The results provide further evidence of a very weak relationship between SDI and tumour stage at diagnosis (except for breast cancer), and between SDI and survival, thus emphasising some limitations within which early clinical detection operates. They also suggest that in addition to reflecting patient and physician behaviour, as well as the functioning of the health system, SDI may be influenced by the biological behaviour of the tumour.
旨在评估生存率、肿瘤分期以及从首发症状到诊断的时间间隔(症状持续间隔,或症状持续时间)之间的关系。

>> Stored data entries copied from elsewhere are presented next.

Lemma toJSBI_cases (sb : SmartBuffer) :
  ((length (unread sb) < 9)%nat
   /\ VarInt.toJSBI sb = Err UnderrunError)
  \/ exists v k,
       (1 <= k <= 9)%nat /\ (k <= length (unread sb))%nat
       /\ VarInt.toJSBI sb = Ok (v, advance k sb).
Proof.
  assert (Hrc : forall w s,
            ((length (unread s) < w)%nat
             /\ VarInt.readChecked w s = Err UnderrunError)
            \/ ((w <= length (unread s))%nat
                /\ VarInt.readChecked w s
                   = Ok (le_value (firstn w (unread s)), advance w s))).
  { intros w s. unfold VarInt.readChecked, readUIntLE, readBuffer.
    rewrite remaining_unread.
    destruct (Z.ltb_spec (Z.of_nat (length (unread s))) (Z.of_nat w)).
    - left. split; [lia|reflexivity].
    - right. split; [lia|reflexivity]. }
  assert (Hadv : forall a b, advance b (advance a sb) = advance (a + b) sb
            \/ (length (unread sb) < a)%nat).
  { intros a b.
    destruct (Nat.lt_ge_cases (length (unread sb)) a) as [Hlt|Hge];
      [right; exact Hlt|left].
    unfold unread in Hge. rewrite length_skipn in Hge.
    unfold advance. cbn [sb_data readOffset]. f_equal. lia. }
  unfold VarInt.toJSBI.
  destruct (Hrc 1%nat sb) as [[Hlt ->]|[Hge ->]]; cbn [bind].
  { left. split; [lia|reflexivity]. }
  set (first := le_value (firstn 1 (unread sb))).
  destruct (Z.leb_spec first 0xFC).
  { right. exists first, 1%nat. repeat split; (lia || reflexivity). }
  assert (Hmark : forall w, (1 <= w <= 8)%nat ->
            ((length (unread sb) < 9)%nat
             /\ VarInt.readChecked w (advance 1 sb) = Err UnderrunError)
            \/ exists v k,
                 (1 <= k <= 9)%nat /\ (k <= length (unread sb))%nat
                 /\ VarInt.readChecked w (advance 1 sb)
                    = Ok (v, advance k sb)).
  { intros w Hw. pose proof (unread_advance 1 sb) as Hu1.
    destruct (Hrc w (advance 1 sb)) as [[Hlt' E]|[Hge' E]];
      rewrite Hu1, length_skipn in *.
    - left. split; [lia|exact E].
    - right. eexists _, (1 + w)%nat. split; [lia|]. split; [lia|].
      rewrite E. destruct (Hadv 1%nat w) as [->|Hbad]; [reflexivity|lia]. }
  destruct (Z.eqb_spec first 0xFD); [apply Hmark; lia|].
  destruct (Z.eqb_spec first 0xFE); [apply Hmark; lia|].
  apply Hmark; lia.
Qed.

Lemma length_unread_advance (k : nat) (sb : SmartBuffer) :
  length (unread (advance k sb)) = (length (unread sb) - k)%nat.
Proof. now rewrite unread_advance, length_skipn. Qed.

(** X3. [VoterCard.deserialize] checks nothing but the amount of data: on
    every buffer with at least 137 unread octets it returns a card, whose
    validator key is the first 32 octets and whose voting key is the next
    32, whatever they are; and when it fails, it fails with
    [UnderrunError] and fewer than 137 octets were unread. *)
Theorem VoterCard_deserialize_checks_only_length (buffer : SmartBuffer) :
  (137 <= remaining buffer ->
   exists c buffer',
     VoterCard.deserialize buffer = Ok (c, buffer')
     /\ pk_data (VoterCard.validator_address c) = firstn 32 (unread buffer)
     /\ pk_data (VoterCard.address c)
        = firstn 32 (skipn 32 (unread buffer)))
  /\ (forall e,
        VoterCard.deserialize buffer = Err e ->
        e = UnderrunError /\ remaining buffer < 137).
Proof.
  rewrite remaining_unread.
  unfold VoterCard.deserialize.
  change SIZE_OF_PUBLIC_KEY with 32%nat. change Signature_Width with 64%nat.
  destruct (Utils_readBuffer_cases buffer 32) as [[H1 ->]|[H1 ->]];
    cbn [bind].
  { split; [lia|]. intros e E. injection E as <-. split; [reflexivity|lia]. }
  pose proof (length_unread_advance 32 buffer) as L1.
  destruct (Utils_readBuffer_cases (advance 32 buffer) 32)
    as [[H2 ->]|[H2 ->]]; cbn [bind].
  { split; [lia|]. intros e E. injection E as <-. split; [reflexivity|lia]. }
  pose proof (length_unread_advance 32 (advance 32 buffer)) as L2.
  destruct (toJSBI_cases (advance 32 (advance 32 buffer)))
    as [[H3 ->]|(v & k & Hk & H3 & ->)]; cbn [bind].
  { split; [lia|]. intros e E. injection E as <-. split; [reflexivity|lia]. }
  pose proof (length_unread_advance k (advance 32 (advance 32 buffer))) as L3.
  destruct (Utils_readBuffer_cases
              (advance k (advance 32 (advance 32 buffer))) 64)
    as [[H4 ->]|[H4 ->]]; cbn [bind].
  { split; [lia|]. intros e E. injection E as <-. split; [reflexivity|lia]. }
  split; [|intros e E; discriminate].
  intros _. eexists _, _. split; [reflexivity|].
  cbn [VoterCard.new VoterCard.validator_address VoterCard.address pk_data].
  split; [reflexivity|]. now rewrite unread_advance.
Qed.
(** X28: In a workspace that has [getPaneContainers] but no pane container at
    all, the observable delivers nothing and completes on subscription,
    whatever the editor reports. *)
Theorem no_pane_container_completes :
  forall (item : Item) (earlier : list (list Tick)) (since : nat)
         (timeline : list Tick),
    let subscription :=
      observePaneItemVisibility (mkWorkspace (Some [])) item earlier since timeline in
    emitted subscription = [] /\ completedAfter subscription = Some 0%nat.
Proof.
  intros item earlier since timeline subscription. split; [|reflexivity].
  destruct (emitted subscription) as [|b bs] eqn:Hemitted; [reflexivity|exfalso].
  assert (Hb : b ∈ emitted subscription) by (rewrite Hemitted; left).
  unfold emitted in Hb. apply list_elem_of_In, in_concat in Hb as (xs & Hxs & Hb).
  apply list_elem_of_In in Hb, Hxs. apply list_elem_of_lookup in Hxs as [k Hk].
  destruct (received_lookup _ _ _ _ _ _ _ _ Hk Hb)
    as (delivered & activeItems & Hk' & Hin & _).
  unfold observeActiveItems in Hk'. rewrite map_lookup in Hk'.
  destruct (debounceTime _ _ _ !! (since + k)%nat) as [ms|] eqn:Hms; [|discriminate].
  injection Hk' as <-. apply list_elem_of_fmap in Hin as (m & _ & Hm).
  clear -Hms Hm.
  assert (Hnone : forall acc pending timeline' (source : Signal Activation) j ms,
             concat source = [] -> pending = None ->
             debounceTime pending timeline' (scan setActiveItem acc source) !! j
             = Some ms -> ms = []).
  { clear. intros acc pending timeline' source. revert acc pending timeline'.
    induction source as [|xs source IH]; intros acc pending timeline' j ms Hsrc ->.
    - destruct timeline'; discriminate.
    - simpl in Hsrc. apply app_eq_nil in Hsrc as [-> Hsrc].
      destruct timeline' as [|tick timeline']; [discriminate|]. simpl.
      destruct (isAnimationFrame tick); destruct j as [|j]; simpl;
        try (now intros [= <-]); eapply IH; eauto. }
  rewrite (Hnone _ _ _ _ _ _ (itemActivations_no_containers [] timeline eq_refl)
             eq_refl Hms) in Hm.
  inversion Hm.
Qed.

End VisibilityProps.
Lemma remove_node_absent t v :
  AVL.avl_ok t -> AVL.contains_at pcmp t v = false -> AVL.remove_node pcmp t v = t.
Proof.
  induction t as [|x l IHl r IHr h]; cbn; auto. intros Ho.
  pose proof Ho as Ho'. apply AVLProofs.avl_ok_node_inv in Ho' as (Ol & Or & _).
  destruct (pcmp v x) as [[| |]|]; intros H; try discriminate; auto.
  - rewrite IHl by auto. now apply AVLProofs.fix_id.
  - rewrite IHr by auto. now apply AVLProofs.fix_id.
Qed.

Lemma bst_remove_absent s v :
  BSTProofs.inv pcmp s -> BST.contains pcmp s v = false -> BST.remove pcmp s v = s.
Proof.
  destruct s as [t mn mx]. intros (_ & Hmn & Hmx) H. cbn in *.
  unfold BST.remove. cbn. rewrite remove_at_absent by exact H.
  now rewrite BSTProofs.refind_min_spec, BSTProofs.refind_max_spec, Hmn, Hmx.
Qed.

Lemma avl_remove_absent s v :
  AVLProofs.inv pcmp s -> AVL.contains pcmp s v = false -> AVL.remove pcmp s v = s.
Proof.
  destruct s as [t mn mx]. intros (Ho & _ & Hmn & Hmx) H. cbn in *.
  unfold AVL.remove. cbn. rewrite remove_node_absent by auto.
  now rewrite AVLProofs.refind_min_elements, AVLProofs.refind_max_elements, Hmn, Hmx.
Qed.

Lemma remove_key_absent v ks :
  (forall k, In k ks -> eq_b pcmp v k = false) -> remove_key pcmp v ks = ks.
Proof.
  unfold remove_key. induction ks as [|a ks IH]; cbn; intros H; auto.
  rewrite (H a (or_introl eq_refl)). cbn. f_equal. auto.
Qed.

Lemma rb_remove_absent s v :
  RBProofs.inv pcmp s -> RB.contains pcmp s v = false ->
  RB.elements (RB.remove pcmp s v).(RB.root) = RB.elements s.(RB.root) /\
  RB.min (RB.remove pcmp s v) = RB.min s /\ RB.max (RB.remove pcmp s v) = RB.max s.
Proof.
  intros Hi H. pose proof Hi as ((n & Hn) & Hc & Hs & Hmn & Hmx).
  assert (Hk : RB.elements (RB.blacken (RB.remove_recursive pcmp (RB.size s.(RB.root))
                  s.(RB.root) v)) = RB.elements s.(RB.root)).
  { destruct (RB.root s) as [|x l r c] eqn:Et; [reflexivity|].
    rewrite <- Et in *.
    destruct (RBProofs.remove_root_ok pcmp HP v n _ Hn Hc Hs) as (_ & _ & ->);
      [congruence|].
    apply remove_key_absent. intros k Hk. destruct (eq_b pcmp v k) eqn:E; auto.
    apply (eq_b_true HP) in E as E'. subst k.
    rewrite rb_contains_view in H.
    assert (Hin : BST.contains pcmp (RBProofs.to_bst s) v = true).
    { apply bst_contains_spec; [now apply rb_sorted_view|].
      rewrite Facts.bst_in_order_eq. cbn.
      rewrite RBLoops.shape_elements_rb. split; auto.
      unfold eq_b in E. destruct (pcmp v v) as [[]|]; congruence. }
    congruence. }
  destruct (RB.root s) as [|x l r c] eqn:Et.
  { destruct s as [t mn mx]; cbn in Et; subst t. unfold RB.remove. cbn. auto. }
  rewrite (RBProofs.remove_node pcmp s v) by congruence. cbn [RB.min RB.max RB.root].
  rewrite Et. unfold RB.min, RB.max.
  cbn [RB.root RB.min_value RB.max_value].
  rewrite RBProofs.refind_min_elements_rb, RBProofs.refind_max_elements_rb, Hk.
  rewrite Hmn, Hmx. auto.
Qed.

End KeySeq.

(** ** Element counts under a total order *)
Section Counts.
Context {K : Type} (pcmp : K -> K -> option comparison).
Hypothesis HT : total_laws pcmp.
Local Abbreviation HP := (total_partial HT).
Local Abbreviation sorted := (StronglySorted (key_lt pcmp)).

Lemma contains_at_in t v :
  sorted (BST.elements t) -> BST.contains_at pcmp t v = true <-> In v (BST.elements t).
Proof.
  intros Hs. rewrite (BSTProofs.contains_at_iff pcmp HP) by exact Hs.
  unfold eq_b. rewrite (pcmp_refl HT). tauto.
Qed.

Lemma insert_at_length t v :
  sorted (BST.elements t) ->
  length (BST.elements (BST.insert_at pcmp t v)) =
  length (BST.elements t) + (if BST.contains_at pcmp t v then 0 else 1).
Proof.
  intros Hs. destruct (BST.contains_at pcmp t v) eqn:E.
  - apply contains_at_in in E; auto.
    rewrite (BSTProofs.insert_at_same pcmp HP) by auto. lia.
  - destruct (BSTProofs.insert_at_spec pcmp HP t v Hs) as [Heq|(l1 & l2 & E1 & E2 & _)].
    + exfalso. assert (Hin := BSTProofs.insert_at_present pcmp HP HT t v).
      rewrite Heq in Hin. apply contains_at_in in Hin; [congruence|exact Hs].
    + rewrite E2, E1, !length_app. cbn. lia.
Qed.

Lemma remove_key_length v ks :
  sorted ks -> length (remove_key pcmp v ks) = length ks - (if existsb (eq_b pcmp v) ks then 1 else 0).
Proof.
  induction ks as [|a ks IH]; intros Hs; [reflexivity|].
  inversion Hs as [|? ? Hs' Hf]; subst. rewrite Forall_forall in Hf.
  unfold remove_key in *. cbn. fold (remove_key pcmp v ks) in *.
  destruct (eq_b pcmp v a) eqn:E; cbn.
  - apply (Facts.eq_b_iff pcmp HT) in E. subst a.
    rewrite (remove_key_absent pcmp); [lia|].
    intros k Hk. destruct (eq_b pcmp v k) eqn:E; auto.
    apply (Facts.eq_b_iff pcmp HT) in E. subst k.
    exfalso. exact (lt_irrefl HP (Hf v Hk)).
  - rewrite IH by exact Hs'. destruct (existsb (eq_b pcmp v) ks) eqn:Ex; [|lia].
    apply existsb_exists in Ex as (k & Hk & _). destruct ks; [contradiction|]. cbn. lia.
Qed.

Lemma existsb_in v ks : existsb (eq_b pcmp v) ks = true <-> In v ks.
Proof.
  rewrite existsb_exists. split.
  - intros (k & Hk & E). apply (Facts.eq_b_iff pcmp HT) in E. now subst.
  - intros H. exists v. split; auto. now apply (Facts.eq_b_iff pcmp HT).
Qed.

Lemma bst_number_elements (s : @BST.bst K) : BST.number_of_elements s = length (BST.elements s.(BST.root)).
Proof. now rewrite bst_number_in_order, Facts.bst_in_order_eq. Qed.

Lemma avl_number_elements (s : @AVL.avl K) : AVL.number_of_elements s = length (AVL.elements s.(AVL.root)).
Proof. rewrite avl_view_number, bst_number_elements. cbn. now rewrite AVLLoops.shape_elements. Qed.

Lemma rb_number_elements (s : @RB.rbt K) : RB.number_of_elements s = length (RB.elements s.(RB.root)).
Proof. rewrite rb_view_number, bst_number_elements. cbn. now rewrite RBLoops.shape_elements_rb. Qed.

Lemma remove_key_count t v :
  sorted (BST.elements t) ->
  length (remove_key pcmp v (BST.elements t)) =
  length (BST.elements t) - (if BST.contains_at pcmp t v then 1 else 0).
Proof.
  intros Hs. rewrite remove_key_length by exact Hs.
  destruct (existsb (eq_b pcmp v) (BST.elements t)) eqn:E1,
           (BST.contains_at pcmp t v) eqn:E2; auto.
  - apply existsb_in in E1. apply (contains_at_in t v Hs) in E1. congruence.
  - apply (contains_at_in t v Hs) in E2. apply existsb_in in E2. congruence.
Qed.

End Counts.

这是一项对在巴塞罗那海洋医院肿瘤登记处登记的一组患者进行的回顾性随访研究。
基于医院的肿瘤登记处,患者主要来自巴塞罗那市。
使用生存曲线和Cox比例风险回归分析了1247例肺癌、乳腺癌、胃癌、结肠癌或直肠癌病例。受试者(平均年龄63.6岁)在诊断后中位随访时间为12.9个月。在诊断时,四分之一的患者已有播散性疾病。
根据临床记录,一名医生记录了可归因于癌症的首发症状的发作时间(由此计算症状持续间隔)以及诊断时的肿瘤分期。其他测量遵循标准的肿瘤登记程序。总体而言,症状持续间隔的粗均值为5.15个月(标准差8.03,中位数2.03);只有24.5%的病例症状持续间隔少于一个月。按解剖部位划分的症状持续间隔粗均值如下:肺癌3.07个月;乳腺癌7.44个月;胃癌5.34个月;结肠癌5.74个月;直肠癌5.03个月。肿瘤扩散似乎未受症状持续间隔的显著影响,只有乳腺癌表现出随着症状持续间隔增加扩散增加的明显模式。正如预期的那样,所有部位的生存率概率均随着分期增加而单调下降。肿瘤部位也是生存的重要预测因素,一年生存率从乳腺癌的93%到肺癌的28%不等。然而,较长的症状持续间隔有时往往与更好的生存机会相关,这一事实在结肠癌中最为明显。所有Cox比例风险模型都显示出一致的情况:症状持续间隔不是生存的显著预测因素(年龄和性别调整后的风险比在0.97至1.01之间),性别也不是;年龄确实可预测生存,部位和分期也是如此。
结果进一步证明了症状持续间隔与诊断时的肿瘤分期之间(乳腺癌除外)以及症状持续间隔与生存之间的关系非常微弱,从而强调了早期临床检测所面临的一些局限性。结果还表明,症状持续间隔除了反映患者和医生的行为以及卫生系统的运作情况外,可能还受肿瘤生物学行为的影响。